I’ve been reading a blog lately called Pioneer Birding. The author of the blog lives in or near the Pioneer Valley and frequently posts about birds seen in that area, which is in central Massachusetts. Some of his recent posts have mentioned seeing Lesser black-backed gull and Kumlien’s Iceland gull in the Turner Falls. I have never been to Turner Falls, but since I am trying to up my Big January totals and Gus has the day off, we pack up the car on Monday and head west. It takes us just about 1 1/2 hours to get there and we are so hungry by then that we decide to eat at a local cafe first. Then, we are off to find the birds.
Snow Goose in Turner Falls Power Canal 1-3-11 with female Common Goldeneye and Canada Geese
While I did not find the Lesser Black-backed Gull or the Kumliens, I did get some great birds. We drive to Barton’s Cove first and park near Utility Park. It is so cold near the water. I am dressed in several layers of clothes, coats, and gloves. Still, it is with excitement that I jump trembling from the car onto the snowy ground.

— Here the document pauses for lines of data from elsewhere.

Definition packet_ok (windows : bool) (p : Packet) : Prop :=
  match p with
  | PMain m =>
      id_ok (MainPacket.recovery_set_id m) /\ 0 < MainPacket.slice_size m < 2 ^ 64 /\
      MainPacket.slice_size m mod 4 = 0 /\
      Forall id_ok (MainPacket.recovery_file_ids m) /\ Forall id_ok (MainPacket.non_recovery_file_ids m) /\
      zlen (MainPacket.recovery_file_ids m) + zlen (MainPacket.non_recovery_file_ids m) <= MAX_FILES_PER_SET
  | PFileDescription d =>
      id_ok (FileDescriptionPacket.file_id d) /\ id_ok (FileDescriptionPacket.hash_full d) /\
      id_ok (FileDescriptionPacket.hash_16k d) /\ 0 <= FileDescriptionPacket.file_length d < 2 ^ 64 /\
      (FileDescriptionPacket.file_length d <= 16384 ->
        FileDescriptionPacket.hash_16k d = FileDescriptionPacket.hash_full d) /\
      safe_name windows (FileDescriptionPacket.filename d) /\
      FileDescriptionPacket.par2_name d = decode_par2_name (FileDescriptionPacket.par2_name_bytes d) /\
      0 < zlen (FileDescriptionPacket.par2_name_bytes d) <= 100000 /\ ~ In x00 (FileDescriptionPacket.par2_name_bytes d)
  | PInputFileSliceChecksum i =>
      id_ok (IfscPacket.file_id i) /\ zlen (IfscPacket.checksums i) <= MAX_TOTAL_INPUT_SLICES /\
      Forall (fun c => 0 <= sc_crc32 c < 2 ^ 32 /\ id_ok (sc_md5 c)) (IfscPacket.checksums i)
  | PRecoverySlice r => 0 <= RecoverySlicePacket.exponent r < 2 ^ 32 /\ 0 < data_len (RecoverySlicePacket.data r)
  | PCreator c => True
  | PUnicodeFilename u => id_ok (UnicodeFilenamePacket.file_id u) /\ UnicodeFilenamePacket.name u <> [] /\
      ~ In 0 (UnicodeFilenamePacket.name u)
  | PUnknown sig body => id_ok sig
  end.

(** A traversal whose steps are safe is, and its results hold. *)
Lemma safe_mapM {E A B} (f : A -> outcome E B) (P : B -> Prop) l :
  Forall (fun x => safe (f x) P) l -> safe (mapM f l) (fun ys => Forall P ys /\ zlen ys = zlen l).
Proof.
  induction 1 as [|x l Hx _ IH]; [by split; [constructor|]|]. cbn [mapM].
  eapply safe_bind; [exact Hx|]. intros y _ Hy. eapply safe_bind; [exact IH|]. intros ys _ [Hys Hl].
  split; [by constructor|]. rewrite !zlen_cons. lia.
Qed.

(** A slice in range, with its length. *)
Lemma safe_piece {E} (l : list byte) a b : 0 <= a -> a <= b -> b <= zlen l ->
  safe (slice (E := E) l a b) (fun s => zlen s = b - a).
Proof. intros. rewrite slice_ok by lia. cbn [safe]. rewrite zlen_take, zlen_drop by lia. lia. Qed.

Lemma u64_le_range l : 0 <= u64_le l < 2 ^ 64.
Proof.
  unfold u64_le. pose proof (le_combine_range (ztake 8 l)) as H.
  assert (zlen (ztake 8 l) <= 8) by (rewrite zlen_take by lia; lia).
  pose proof (zlen_nonneg (ztake 8 l)).
  pose proof (Z.pow_le_mono_r 256 (zlen (ztake 8 l)) 8 ltac:(lia) ltac:(lia)).
  change (2 ^ 64) with (256 ^ 8). lia.
Qed.
(* ===== verification/StateM.v ===== *)
(** State with errors: code that mutates shared cells and may fail keeps what
    it wrote before it failed, so an action returns the new state next to its
    outcome. *)
From S2P Require Import Prelude.

Definition stateM (S E A : Type) : Type := S -> outcome E A * S.

#[export] Instance stateM_ret {S E} : MRet (stateM S E) := fun A a s => (Ok a, s).
#[export] Instance stateM_bind {S E} : MBind (stateM S E) := fun A B k m s =>
  match m s with
  | (Ok a, s) => k a s
  | (Err e, s) => (Err e, s)
  | (Panic, s) => (Panic, s)
  end.

Definition fails {S E A} (e : E) : stateM S E A := fun s => (Err e, s).
Definition gets {S E A} (f : S -> A) : stateM S E A := fun s => (Ok (f s), s).
Definition modify {S E} (f : S -> S) : stateM S E unit := fun s => (Ok tt, f s).
(** A computation that does not touch the state. *)
Definition lift {S E A} (m : outcome E A) : stateM S E A := fun s => (m, s).
(** An action on the first half of the state, and on the second. *)
Definition on_fst {S T E A} (m : stateM S E A) : stateM (S * T) E A :=
  fun st => let '(r, s) := m st.1 in (r, (s, st.2)).
Definition on_snd {S T E A} (m : stateM T E A) : stateM (S * T) E A :=
  fun st => let '(r, t) := m st.2 in (r, (st.1, t)).

Section run.
Context {S E : Type}.

Lemma bind_run {A B} (m : stateM S E A) (k : A -> stateM S E B) s a t : m s = (Ok a, t) -> (m ≫= k) s = k a t.
Proof. intros H. unfold mbind, stateM_bind. by rewrite H. Qed.
Lemma bind_run_err {A B} (m : stateM S E A) (k : A -> stateM S E B) s e t : m s = (Err e, t) -> (m ≫= k) s = (Err e, t).
Proof. intros H. unfold mbind, stateM_bind. by rewrite H. Qed.
Lemma bind_gets {A B} (f : S -> A) (k : A -> stateM S E B) s : (gets f ≫= k) s = k (f s) s.
Proof. done. Qed.
Lemma bind_modify {B} (f : S -> S) (k : unit -> stateM S E B) s : (modify f ≫= k) s = k tt (f s).
Proof. done. Qed.
Lemma bind_mret {A B} (a : A) (k : A -> stateM S E B) s : ((mret a : stateM S E A) ≫= k) s = k a s.
Proof. done. Qed.
End run.
(* ===== verification/Par2StreamProps.v ===== *)
(** The streaming scanner: the search for the magic is the least position
    whatever the buffering, and the scan is the reference walk over the file's
    bytes, so the two scanners find the same packets. *)
From S2P Require Import Prelude.
From S2P Require Import RarTypes.
From S2P Require Import Md5Spec.
From S2P Require Import Checksum.
From S2P Require Import Par2Types.
From S2P Require Import Par2Packet.
From S2P Require Import Par2PacketProps.
From S2P Require Import StateM.
From S2P Require Import Par2Budget.
From S2P Require Import Par2Scan.
From S2P Require Import Par2ScanProps.
From S2P Require Import Par2Stream.

(** * The magic across buffers *)

(** [m] bytes of the magic end the text [t], and no more do. *)
Definition longest (m : nat) (t : list byte) : Prop :=
  take m MAGIC `suffix_of` t /\ forall k, (m < k <= 8)%nat -> ~ take k MAGIC `suffix_of` t.

(** Behind [m] matched bytes and one more, the longest match is computed. *)
Definition step_ok (m : nat) (b : byte) : bool :=
  match match_byte b m with
  | Ok m' => bool_decide (m' <= S m)%nat && bool_decide (take m' MAGIC `suffix_of` take m MAGIC ++ [b]) &&
      forallb (fun k => negb (bool_decide (take k MAGIC `suffix_of` take m MAGIC ++ [b]))) (seq (S m') (8 - m'))
  | _ => false
  end.
Definition all_bytes : list byte := (fun i => byte_of (Z.of_nat i)) <$> seq 0 256.

Lemma all_bytes_in b : In b all_bytes.
Proof.
  pose proof (u8_range b). apply in_map_iff. exists (Z.to_nat (u8 b)). split.
  - rewrite Z2Nat.id by lia. apply byte_of_u8.
  - apply in_seq. lia.
Qed.

Lemma steps_ok : forallb (fun m => forallb (step_ok m) all_bytes) (seq 0 8) = true.
Proof. vm_compute. reflexivity. Qed.

Lemma match_byte_spec m b : (m < 8)%nat -> exists m', match_byte b m = Ok m' /\ (m' <= S m)%nat /\
  take m' MAGIC `suffix_of` take m MAGIC ++ [b] /\
  forall k, (m' < k <= 8)%nat -> ~ take k MAGIC `suffix_of` take m MAGIC ++ [b].
Proof.
  intros Hm. pose proof steps_ok as H. rewrite forallb_forall in H. specialize (H m ltac:(apply in_seq; lia)).
  rewrite forallb_forall in H. specialize (H b (all_bytes_in b)). unfold step_ok in H.
  destruct (match_byte b m) as [m'| |]; try done. exists m'.
  apply andb_true_iff in H as [H Hk]. apply andb_true_iff in H as [Hle%bool_decide_eq_true Hs%bool_decide_eq_true].
  split; [done|]. split; [done|]. split; [done|]. intros k Hkr Hsuf. rewrite forallb_forall in Hk.
  specialize (Hk k ltac:(apply in_seq; lia)). apply negb_true_iff, bool_decide_eq_false in Hk. done.
Qed.

(** Two suffixes of one list: the shorter is a suffix of the longer. *)
Lemma suffix_suffix {A} (a b t : list A) : a `suffix_of` t -> b `suffix_of` t -> (length a <= length b)%nat ->
  a `suffix_of` b.
Proof.
  intros [x ->] [y Hy] Hl. assert (length y <= length x)%nat.
  { apply (f_equal length) in Hy. rewrite !length_app in Hy. lia. }
  exists (drop (length y) x). apply (f_equal (drop (length y))) in Hy.
  rewrite drop_app_le, drop_app_length in Hy by lia. done.
Qed.
Lemma suffix_snoc_inv {A} (a t : list A) x : a `suffix_of` t ++ [x] -> a = [] \/ exists a', a = a' ++ [x] /\ a' `suffix_of` t.
Proof.
  intros [y Hy]. destruct a as [|z a' _] using rev_ind; [by left|right].
  rewrite app_assoc in Hy. apply app_inj_tail in Hy as [-> ->]. exists a'. split; [done|]. by exists y.
Qed.
Lemma suffix_snoc {A} (a t : list A) x : a `suffix_of` t -> a ++ [x] `suffix_of` t ++ [x].
Proof. intros [y ->]. exists y. by rewrite app_assoc. Qed.
(* ===== verification/Par2Names.v ===== *)
(** File names of a recovery set: applying the Unicode names is order
    independent, and merging packets in batches reaches the set one scan of
    all of them builds. *)
From Stdlib Require Import Strings.String.
From stdpp Require Import gmap.
From S2P Require Import Prelude.
From S2P Require Import RarTypes.
From S2P Require Import Par2Types.
From S2P Require Import Par2Path.
From S2P Require Import Par2Packet.
From S2P Require Import StateM.
From S2P Require Import Par2Budget.
From S2P Require Import Par2Scan.
From S2P Require Import Par2ScanProps.
From S2P Require Import Par2Set.

(** * The reference: what a sequence of packets says *)

(** The first description of each file. *)
Definition describe (m : by_file FileDescription.t) (p : Packet) : by_file FileDescription.t :=
  match p with
  | PFileDescription fd =>
      match m !! FileDescriptionPacket.file_id fd with
      | Some _ => m
      | None => <[FileDescriptionPacket.file_id fd := FileDescription.of_packet fd]> m
      end
  | _ => m
  end.
Definition described (ps : list Packet) : by_file FileDescription.t := foldl describe ∅ ps.

(** The name a file's packets agree on, [None] once two differ. *)
Definition agree (m : by_file (option ustring)) (p : Packet) : by_file (option ustring) :=
  match p with
  | PUnicodeFilename u =>
      let id := UnicodeFilenamePacket.file_id u in
      let name := UnicodeFilenamePacket.name u in
      match m !! id with
      | Some (Some old) => if bool_decide (old = name) then m else <[id := None]> m
      | Some None => m
      | None => if MAX_FILES_PER_SET <=? Z.of_nat (size m) then m else <[id := Some name]> m
      end
  | _ => m
  end.
Definition agreed (ps : list Packet) : by_file (option ustring) := foldl agree ∅ ps.

Definition first_creator (c : option ustring) (p : Packet) : option ustring :=
  match p, c with PCreator x, None => Some (CreatorPacket.creator_id x) | _, _ => c end.
Definition creator_of (ps : list Packet) : option ustring := foldl first_creator None ps.
(* ===== verification/Par2Load.v ===== *)
(** Loading a recovery set: from any files, the loaders return a well-formed
    set or one of a few errors, and never panic. *)
From stdpp Require Import gmap.
From S2P Require Import Prelude.
From S2P Require Import RarTypes.
From S2P Require Import Utf8.
From S2P Require Import Checksum.
From S2P Require Import Par2Types.
From S2P Require Import Par2Path.
From S2P Require Import Par2Packet.
From S2P Require Import Par2PacketProps.
From S2P Require Import StateM.
From S2P Require Import Par2Budget.
From S2P Require Import Par2Scan.
From S2P Require Import Par2ScanProps.
From S2P Require Import Par2Stream.
From S2P Require Import Par2StreamProps.
From S2P Require Import Par2Agree.
From S2P Require Import Par2Set.
From S2P Require Import Par2Names.
From S2P Require Import Par2SetProps.

(** * Invariants *)

Section invariants.
Context (windows : bool).

Definition desc_ok (id : list byte) (d : FileDescription.t) : Prop :=
  FileDescription.file_id d = id /\ id_ok id /\ id_ok (FileDescription.hash_full d) /\ id_ok (FileDescription.hash_16k d) /\
  0 <= FileDescription.length d < 2 ^ 64 /\ safe_name windows (FileDescription.filename d).

Definition files_ok (files : by_file FileDescription.t) : Prop :=
  msize files <= MAX_FILES_PER_SET /\ forall id d, files !! id = Some d -> desc_ok id d.
Definition checksums_ok (cks : by_file (list SliceChecksum)) : Prop :=
  msize cks <= MAX_FILES_PER_SET /\ forall id c, cks !! id = Some c -> zlen c <= MAX_TOTAL_INPUT_SLICES.
Definition slices_ok (m : gmap Z RecoverySlice) : Prop :=
  forall e rs, m !! e = Some rs -> rs_exponent rs = e /\ 0 <= e <= MAX_RECOVERY_EXPONENT.
Definition remaining_bytes (self : t) : list byte :=
  let bit_position := position self in
  let start := if bit_position mod 8 =? 0 then bit_position / 8 else bit_position / 8 + 1 in
  if zlen (data self) <=? start then [] else zdrop start (data self).

Definition lease_lz_span {T} (f : LzSpan -> Z * T) : M (option T) := fun self =>
  match checked_sub_u64 (zlen (data self)) LZ_SPAN_SLACK_BYTES with
  | None => (Ok None, self)
  | Some border_bytes =>
    let border_bit := border_bytes * 8 in
    let start := position self in
    if border_bit <=? start then (Ok None, self)
    else
      let '(end_bit, value) := f (mk_span (data self) start border_bit) in
      (_ ← debug_assert ((start <=? end_bit) && (end_bit <=? zlen (data self) * 8));
       _ ← seek_to_bit end_bit;
       mret (Some value)) self
  end.

Definition byte_span (min : Z) : M (option (list byte * bool)) := fun self =>
  let pos := position self in
  if negb (pos mod 8 =? 0) then (Ok None, self) else (Ok (Some (get_from (data self) (pos / 8), true)), self).

Definition consume_byte_span (count : Z) : M unit :=
  if count =? 0 then mret tt
  else
    p ← gets position;
    let pos := p + count * 8 in
    len ← gets (fun self => zlen (data self));
    _ ← debug_assert ((pos mod 8 =? 0) && (pos <=? len * 8));
    seek_to_bit pos.
End BitReader.

#[export] Instance BitReader_BitRead : BitRead BitReader.t := {
  bits_remaining := gets BitReader.bits_remaining;
  has_bits := gets BitReader.has_bits;
  lease_lz_span T f := BitReader.lease_lz_span f;
  has_exact_bits bits := gets (fun self => bits <=? BitReader.bits_remaining self);
  position := BitReader.position;
  read_bits := BitReader.read_bits;
  read_byte := BitReader.read_byte;
  read_byte_or_zero := BitReader.read_byte_or_zero;
  zero_bytes_past_eof := BitReader.zeros;
  byte_span := BitReader.byte_span;
  consume_byte_span := BitReader.consume_byte_span;
  peek_16_raw := _ ← BitReader.ensure_bits 16; self ← gets id; lift (BitReader.peek_16_raw self);
  peek_16_left_aligned := _ ← BitReader.ensure_bits 16; self ← gets id; lift (BitReader.peek_16_left_aligned self);
  consume_bits := BitReader.consume_bits;
  skip_bits := BitReader.skip_bits;
  align_byte := BitReader.align_byte
}.

Example bits_of_a5 : (run_ops [OpReadBits 4; OpReadBits 2; OpPeekRaw; OpAlign; OpHasBits] (BitReader.new [xa5; x3c])).1 = Ok [10; 1; 0x4f00; 0; 1].
Proof. vm_compute. reflexivity. Qed.

(** * The bits a reader is about to read *)

Record at_bit (self : BitReader.t) (data : list byte) (pos : Z) : Prop := mk_at_bit {
  at_data : BitReader.data self = data;
  at_size : bit_len data < 2 ^ 64;
  at_pos : 0 <= pos;
  at_byte : 0 <= BitReader.byte_pos self <= zlen data;
  at_sum : 8 * BitReader.byte_pos self = pos + BitReader.acc_bits self;
  at_acc : acc_ok data pos (BitReader.acc self) (BitReader.acc_bits self)
}.

Section at_bit.
Implicit Types (self : BitReader.t) (data : list byte).

Lemma at_bit_range self data pos : at_bit self data pos -> 0 <= pos <= bit_len data.
Proof. intros [_ _ Hp Hb Hs [_ Hc _ _]]. unfold bit_len. lia. Qed.

Lemma position_ok self data pos : at_bit self data pos -> BitReader.position self = pos.
Proof.
  intros H. pose proof (at_bit_range _ _ _ H). destruct H as [_ Hsz Hp Hb Hs _].
  unfold BitReader.position. rewrite wrap64_small; lia.
Qed.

This American crow is waiting for me on a sign board. Across the cove I see a line of seagulls perched on the edge of the ice. A quick scan reveals mostly ring-billed gulls, but I do find a few Herring gulls and about 4 Great Black-backed Gulls in the flock. If there are any Lesser Black-backed Gulls there, they are too far away for me to distinguish them from the Greater gulls.
Over in the Utility Park someone is feeding gulls and they are flying about and calling frantically, all of them trying to get the food first. Once again, most are ring-billed gulls, but there are a few Herring Gulls. I do not know what this gull with the band on its leg is. It looks a bit different from the ring-billed gulls next to it.
and goodness knows what is up with this gull. It has two bands on its legs and a huge patch with a number on its wing. I want to try to find out why this is. I have seen one with a bright pink number patch on its wing back in Andover at one of the town parking lots.
We finish up at Barton’s cove and drive the short distance to the Power canal. Some of the locals told me how to access it when we were in the cafe. There is a bike path that runs all along it on one side, but it is far too cold for walking today, so we cross the bridge on 11th street, take a left at the stop sign, and find ourselves driving along the Power Canal. I soon discover it is set up as a nature area with parking and paths. At the far end is a Fish Hatchery that is currently closed for the season. However, the road is open and you can park and walk or drive along the Power Canal Reservoir. It is 1.3 miles back to the main road.
There are so many Canada geese here, but there are other ducks as well. Pioneer Birding also mentioned seeing Cackling Geese. Will I find some? I find a small flotilla of Mallards right off the bat, but then I start to see something different.
I spot some common mergansers and…
…some Common Goldeneyes! Here you can see the golden eye gleaming which gives this species its name. The female Goldeneye is brown. I you look back up at the top photos of the snow goose you will see a female goldeneye in the second photo.
And then, oh joy! Cackling geese! At least, I believe that is what these are. I am not an expert on this but, from what I have read, Cackling Geese have shorter necks and stubby bills. These birds seem to fit the bill (pun intended) to me!
It was a long drive over here and I am tired and cold. Gus has been so patient with me, driving the car and waiting while I get out to photograph, count, and watch birds, but he is getting tired also. The sun is setting and we need to drive back home. It was a fun day and a pretty drive, but now it is time to head home. However, I am grinning as we leave because, not only did I add to my Big January totals, I also added a new county to the list of counties I have counted birds in, for Turner Falls is in Franklin County, MA and I have never counted birds there before!
Updates on Big January totals to follow! Happy birding!